Driblando as obviedades envolvendo Noah e encontrando diferentes possibilidades para esse personagem que não se revela necessariamente um cretino mas sim apenas um homem confuso, The Affair, no entanto, concentra a maior parte de sua complexidade em Alison. E não é só por ela estar vivendo um luto interminável que a personagem vivida por Ruth Wilson interessa mais dramaticamente. O luto em si funciona, na realidade, como influenciador direto nas decisões de Alison. Ela se envolve com Noah por carência? Por raiva da vida? Por amor mesmo? Ou simplesmente por atração sexual? Sua insegurança e principalmente seu comportamento inconstante são claras consequências de uma mulher que, após uma tragédia inimaginável como a que viveu, de repente já não se reconhece mais. Assim como Noah, Alison tenta achar algo de novo na vida. Talvez aí resida a crucial intersecção dos dois. 

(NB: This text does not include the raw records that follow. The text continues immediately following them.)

(* ===== verification/EvBufCorrect.v ===== *)
(** * Event buffers: what the library promises

    The theorems on buffer.c: sequences of operations on one buffer refine a
    queue, additions are all or nothing, data move between buffers unchanged;
    and the case in which an assertion fails. *)

From Stdlib Require Import ssreflect.
From S2P Require Import Prelude CTypes HProp CMem EvBuffer EvBufSpec EvBufOps EvBufMove EvBufPlain EvBufXfer EvBufQueue.
Set Warnings "-rewrite-rw".
Open Scope general_if_scope.
Open Scope Z_scope.

Definition some_bytes (n : nat) (x : Z) : list mbyte := replicate n (Some x).

(** A buffer of one full chain. *)
Definition one_chain (i : id) (ds : list mbyte) : evbuffer :=
  let n := Z.of_nat (length ds) in
  Evbuffer [Chain i n 0 n 0 ds] (Some i) LFirst n 0 0 false false false false [].

Lemma one_chain_wf i ds e :
  (i < next_id e)%positive -> Z.of_nat (length ds) <= EVBUFFER_CHAIN_MAX -> buffer_wf (one_chain i ds) e.
Proof.
  intros Hi Hl. apply (chains_wf_one (Chain i _ 0 _ 0 ds)); cbn; [|done|done|].
  - split; cbn; lia || done.
  - rewrite /EVBUFFER_CHAIN_MAX /EV_SSIZE_MAX in Hl. rewrite /EV_SIZE_MAX. lia.
Qed.

(** C32: a new event buffer is a queue of bytes.  Every sequence of additions
    at either end, drains, removals, pullups, freezes and length queries runs
    without a failed assertion or a bad memory access, gives the answers that
    the queue gives, and leaves the bytes that the queue holds, as long as
    memory is available and less than 2^62 bytes go in. *)
Theorem evbuffer_refines_queue (ops : list ev_op) (e : evenv) :
  Forall op_ok ops -> adds ops < 2 ^ 62 -> ev_oom e = [] ->
  ∃ b' e', ev_run empty_evbuffer ops e = inr (fst (q_run (Queue [] false false) ops), b', e')
    ∧ buffer_wf b' e' ∧ contents b' = q_bytes (snd (q_run (Queue [] false false) ops)).
Proof.
  intros Hok Hfit Ho. destruct (runs_run _ _ _ (ev_run_agrees ops empty_evbuffer (Queue [] false false) e
    ltac:(split; cbn; try done; [apply buffer_wf_new|constructor]) Hok Hfit)) as ([os b'] & e' & He & Hos & Hst).
  exists b', e'. cbn in Hos, Hst. destruct Hst. by rewrite He Hos.
Qed.

Lemma evbuffer_refines_queue_witness :
  let ops := [OpAdd (some_bytes 1000 1); OpPrepend (some_bytes 3 2); OpAdd (some_bytes 20 3); OpDrain 2;
              OpPullup 1010; OpRemove 5; OpFreeze true; OpDrain 1; OpLength] in
  (Forall op_ok ops ∧ adds ops < 2 ^ 62)
  ∧ ∃ b' e', ev_run empty_evbuffer ops (EvEnv 1 [] []) = inr (fst (q_run (Queue [] false false) ops), b', e')
      ∧ buffer_wf b' e' ∧ contents b' = q_bytes (snd (q_run (Queue [] false false) ops)).
Proof.
  cbv zeta. assert (Hok : Forall op_ok [OpAdd (some_bytes 1000 1); OpPrepend (some_bytes 3 2); OpAdd (some_bytes 20 3);
    OpDrain 2; OpPullup 1010; OpRemove 5; OpFreeze true; OpDrain 1; OpLength]) by (repeat constructor; cbn; lia).
  split; [split; [exact Hok|reflexivity]|].
  apply (evbuffer_refines_queue _ (EvEnv 1 [] []) Hok); reflexivity.
Defined.

(** C33: evbuffer_add either returns 0 and has appended all of the data, or
    returns -1 and has left the bytes of the buffer alone; the latter only when
    the end is frozen, the total length would overflow, the allocator fails or a
    chain would get too large.  This holds for every outcome of the allocator. *)
Theorem evbuffer_add_all_or_nothing (b : evbuffer) (data : list mbyte) (e : evenv) :
  buffer_wf b e -> data ≠ [] ->
  ∃ r b' e', evbuffer_add b data e = inr (r, b', e') ∧ buffer_wf b' e'
    ∧ (r = 0 ∧ contents b' = contents b ++ data
       ∨ r = -1 ∧ contents b' = contents b
         ∧ (freeze_end b = true ∨ EV_SIZE_MAX < total_len b + Z.of_nat (length data)
            ∨ can_fail b e (Z.of_nat (length data)))).
Proof.
  intros Hwf Hne. destruct (runs_run _ _ _ (runs_evbuffer_add b data e Hwf ltac:(done)))
    as ([r b'] & e' & He & Hw & _ & _ & Hres). by exists r, b', e'.
Qed.

Lemma evbuffer_add_all_or_nothing_witness :
  ∃ r b' e', evbuffer_add (one_chain 1 (some_bytes 4 7)) (some_bytes 9 8) (EvEnv 2 [false] []) = inr (r, b', e')
    ∧ buffer_wf b' e'
    ∧ (r = 0 ∧ contents b' = contents (one_chain 1 (some_bytes 4 7)) ++ some_bytes 9 8
       ∨ r = -1 ∧ contents b' = contents (one_chain 1 (some_bytes 4 7))
         ∧ (freeze_end (one_chain 1 (some_bytes 4 7)) = true
            ∨ EV_SIZE_MAX < total_len (one_chain 1 (some_bytes 4 7)) + Z.of_nat (length (some_bytes 9 8))
            ∨ can_fail (one_chain 1 (some_bytes 4 7)) (EvEnv 2 [false] []) (Z.of_nat (length (some_bytes 9 8))))).
Proof.
  apply (evbuffer_add_all_or_nothing (one_chain 1 (some_bytes 4 7)) (some_bytes 9 8) (EvEnv 2 [false] [])); [|done].
  apply one_chain_wf; [reflexivity|done].
Defined.

(** C34: evbuffer_add_buffer and evbuffer_prepend_buffer move all bytes of one
    buffer to the end or the front of the other and leave the first one empty, for
    two different well-formed buffers of which no end in question is frozen. *)
Theorem evbuffer_move_all (outbuf inbuf : evbuffer) (e : evenv) :
  buffer_wf outbuf e -> buffer_wf inbuf e -> separate outbuf inbuf ->
  total_len outbuf + total_len inbuf <= EV_SIZE_MAX ->
  freeze_start inbuf = false -> freeze_end outbuf = false -> freeze_start outbuf = false ->
  (∃ o' i' e', evbuffer_add_buffer outbuf inbuf e = inr (0, o', i', e') ∧ buffer_wf o' e' ∧ buffer_wf i' e'
     ∧ contents o' = contents outbuf ++ contents inbuf ∧ contents i' = [])
  ∧ (∃ o' i' e', evbuffer_prepend_buffer outbuf inbuf e = inr (0, o', i', e') ∧ buffer_wf o' e' ∧ buffer_wf i' e'
     ∧ contents o' = contents inbuf ++ contents outbuf ∧ contents i' = []).
Proof.
  intros Hwo Hwi Hsep Hmax Hf1 Hf2 Hf3. split.
  - destruct (runs_run _ _ _ (runs_evbuffer_add_buffer outbuf inbuf e Hwo Hwi Hsep Hmax)) as ([[r o'] i'] & e' & He & Hres).
    rewrite Hf1 Hf2 in Hres. destruct Hres as (? & ? & _ & _ & _ & _ & _ & _ & [(-> & ? & ?)|(_ & _ & _ & ?)]); [|done].
    by exists o', i', e'.
  - destruct (runs_run _ _ _ (runs_evbuffer_prepend_buffer outbuf inbuf e Hwo Hwi Hsep Hmax)) as ([[r o'] i'] & e' & He & Hres).
    rewrite Hf1 Hf3 in Hres. destruct Hres as (? & ? & _ & _ & _ & _ & _ & _ & [(-> & ? & ?)|(_ & _ & _ & ?)]); [|done].
    by exists o', i', e'.
Qed.

Lemma evbuffer_move_all_witness :
  let o := one_chain 1 (some_bytes 4 7) in
  let i := one_chain 2 (some_bytes 5 8) in
  let e := EvEnv 3 [] [] in
  (∃ o' i' e', evbuffer_add_buffer o i e = inr (0, o', i', e') ∧ buffer_wf o' e' ∧ buffer_wf i' e'
     ∧ contents o' = contents o ++ contents i ∧ contents i' = [])
  ∧ (∃ o' i' e', evbuffer_prepend_buffer o i e = inr (0, o', i', e') ∧ buffer_wf o' e' ∧ buffer_wf i' e'
     ∧ contents o' = contents i ++ contents o ∧ contents i' = []).
Proof.
  apply (evbuffer_move_all (one_chain 1 (some_bytes 4 7)) (one_chain 2 (some_bytes 5 8)) (EvEnv 3 [] [])); try done.
  - apply one_chain_wf; [reflexivity|done].
  - apply one_chain_wf; [reflexivity|done].
  - intros i Hi%list_elem_of_singleton Hj%list_elem_of_singleton. cbn in Hi, Hj. congruence.
Defined.

(** C35: evbuffer_remove_buffer moves the first bytes of one buffer to the end of
    the other: exactly as many as were asked for, or all if there are fewer, in
    order, and nothing else changes.  The two buffers are different and well-formed
    (no buffer in which evbuffer_expand has left an empty chain behind the data:
    there its assertion can fail), their chains can be written and are of ordinary
    size, the ends in question are not frozen, and the allocator gives memory
    (without memory bytes are lost). *)
Theorem evbuffer_remove_buffer_moves (src dst : evbuffer) (datlen : Z) (e : evenv) :
  buffer_wf src e -> buffer_wf dst e -> separate dst src -> total_len dst + total_len src <= EV_SIZE_MAX ->
  0 <= datlen < 2 ^ 62 -> ev_oom e = [] -> all_plain src -> all_plain dst ->
  freeze_start src = false -> freeze_end dst = false ->
  ∃ src' dst' e', evbuffer_remove_buffer src dst datlen e = inr (s32 (Z.min datlen (total_len src)), src', dst', e')
    ∧ buffer_wf src' e' ∧ buffer_wf dst' e'
    ∧ contents dst' = contents dst ++ take (Z.to_nat datlen) (contents src)
    ∧ contents src' = drop (Z.to_nat datlen) (contents src).
Proof.
  intros Hws Hwd Hsep Hmax Hd Ho Hps Hpd Hf1 Hf2.
  destruct (runs_run _ _ _ (runs_evbuffer_remove_buffer src dst datlen e Hws Hwd Hsep Hmax Hd Ho Hps Hpd))
    as ([[r s'] d'] & e' & He & Hres).
  rewrite /moved_some Hf1 Hf2 in Hres. destruct Hres as (? & ? & _ & _ & _ & _ & _ & _ & [(-> & ? & ?)|(_ & _ & _ & ?)]); [|done].
  by exists s', d', e'.
Qed.

Lemma evbuffer_remove_buffer_moves_witness :
  let s := one_chain 1 (some_bytes 4 7) in
  let d := one_chain 2 (some_bytes 5 8) in
  let e := EvEnv 3 [] [] in
  ∃ s' d' e', evbuffer_remove_buffer s d 3 e = inr (s32 (Z.min 3 (total_len s)), s', d', e')
    ∧ buffer_wf s' e' ∧ buffer_wf d' e'
    ∧ contents d' = contents d ++ take (Z.to_nat 3) (contents s) ∧ contents s' = drop (Z.to_nat 3) (contents s).
Proof.
  apply (evbuffer_remove_buffer_moves (one_chain 1 (some_bytes 4 7)) (one_chain 2 (some_bytes 5 8)) 3 (EvEnv 3 [] []));
    try done; try (by repeat constructor).
  - apply one_chain_wf; [reflexivity|done].
  - apply one_chain_wf; [reflexivity|done].
  - intros i Hi%list_elem_of_singleton Hj%list_elem_of_singleton. cbn in Hi, Hj. congruence.
Defined.

(** The steps that lead to the failed assertion. *)
Definition expand_add_remove (n1 room n2 moved : nat) : E unit :=
  '(_, b) ← evbuffer_add empty_evbuffer (some_bytes n1 1);
  '(_, b) ← evbuffer_expand b (Z.of_nat room);
  '(_, b) ← evbuffer_add b (some_bytes n2 2);
  '(_, _, _) ← evbuffer_remove_buffer b empty_evbuffer (Z.of_nat moved);
  mret tt.

(** Data that are added after evbuffer_expand go into the empty chain at
    the end, and [last_with_datap] still leads to the chain before it; moving
    more bytes than that chain has to another buffer then fails the assertion
    in evbuffer_remove_buffer. *)
Theorem evbuffer_expand_then_remove_asserts :
  expand_add_remove 900 2000 10 905 (EvEnv 1 [] []) = inl AssertFailed.
Proof. vm_compute. reflexivity. Qed.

Ter duas visões ao longo de um episódio enriquece The Affair porque a série não reprisa simplesmente as cenas, mas reconstrói diálogos e por vezes muda drasticamente a abordagem dependendo do personagem. Cabe a você decidir qual foi o tom de uma conversa e a intensidade de um acontecimento, por exemplo. The Affair nunca julga seus protagonistas e deixa para que o espectador o faça. Tais questões muitíssimo delicadas quase se diluem em uma ideia simplória: a de construir a trama a partir de um misterioso – e suposto – assassinato. Já vimos essas idas e vindas no tempo para explicar um crime várias vezes e aqui os roteiristas simplesmente não souberam lidar bem com a ideia. Não espere uma revelação instigante envolvendo a identidade da vítima ou muito menos resoluções mirabolantes para a situação, até por que ainda há muito a ser respondido na segunda temporada. Infelizmente, a investida frustra, tira tempo da série e nada acrescenta à construção dramática da história. 

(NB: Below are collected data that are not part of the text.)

Lemma runs_unmarshal_all recs b rest e (Q : list (Z * option Z * evbuffer) * evbuffer -> evenv -> Prop) :
  holds b (enc_all recs ++ rest) e -> Forall rec_ok recs -> fits (enc_all recs ++ rest) ->
  (∀ os b' e', Forall2 (same_record e') recs os -> holds b' rest e' -> goes_on e e' -> Q (os, b') e') ->
  runs (unmarshal_all (length recs) b) e Q.
Proof.
  revert b e Q. induction recs as [|[tag data] recs IH]; intros b e Q Hb Hok Hf HQ; [by apply runs_ret, HQ|].
  apply Forall_cons in Hok as [[Ht Hp] Hok]. rewrite enc_all_cons -app_assoc in Hb, Hf. apply runs_bind.
  eapply (runs_evtag_unmarshal b empty_evbuffer tag data _ []); [exact Hb|by apply nb_new, (bb_memory _ _ _ Hb)|done|done|done| |].
  { rewrite /payload /= in Hp. rewrite /fits /=. lia. }
  intros b1 d e1 Hb1 Hd1 Hgo1. apply runs_bind. apply (IH b1 e1); [done|done|by eapply fits_app|].
  intros os b2 e2 Hos Hb2 Hgo2. apply runs_ret, HQ; [|done|by etrans]. constructor; [|done].
  split_and!; [done|done|]. by eapply bb_frame.
Qed.

End clients.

The Affair ainda encontra fragilidades nos fáceis estereótipos que cria da mãe megera e indiferente ou da filha adolescente aborrecida que não se comunica com os pais. Na construção de cenas decisivas também tem seus deslizes, como quando coloca um personagem frente a uma arma que o faz tomar uma importante decisão que deveria acontecer de maneira menos extrema e mais inteligente. Coisa de novela mexicana. Mas muito além da decepção final envolvendo o desfecho e as bobeiras relacionadas aos personagens coadjuvantes, The Affair deixa boas lembranças quando vista como um todo. Ao passo que Dominic West e Ruth Wilson conduzem com segurança seus difíceis personagens (especialmente ela), a série, vale repetir, tem seu grande valor por escapar conceitualmente de escolhas fáceis. Agora, se o material rende outra temporada de qualidade como essa… Bom, aí é outra discussão. E o histórico da emissora não entusiasma.

Na TV… Viola Davis e a rara oportunidade de “How to Get Away With Murder”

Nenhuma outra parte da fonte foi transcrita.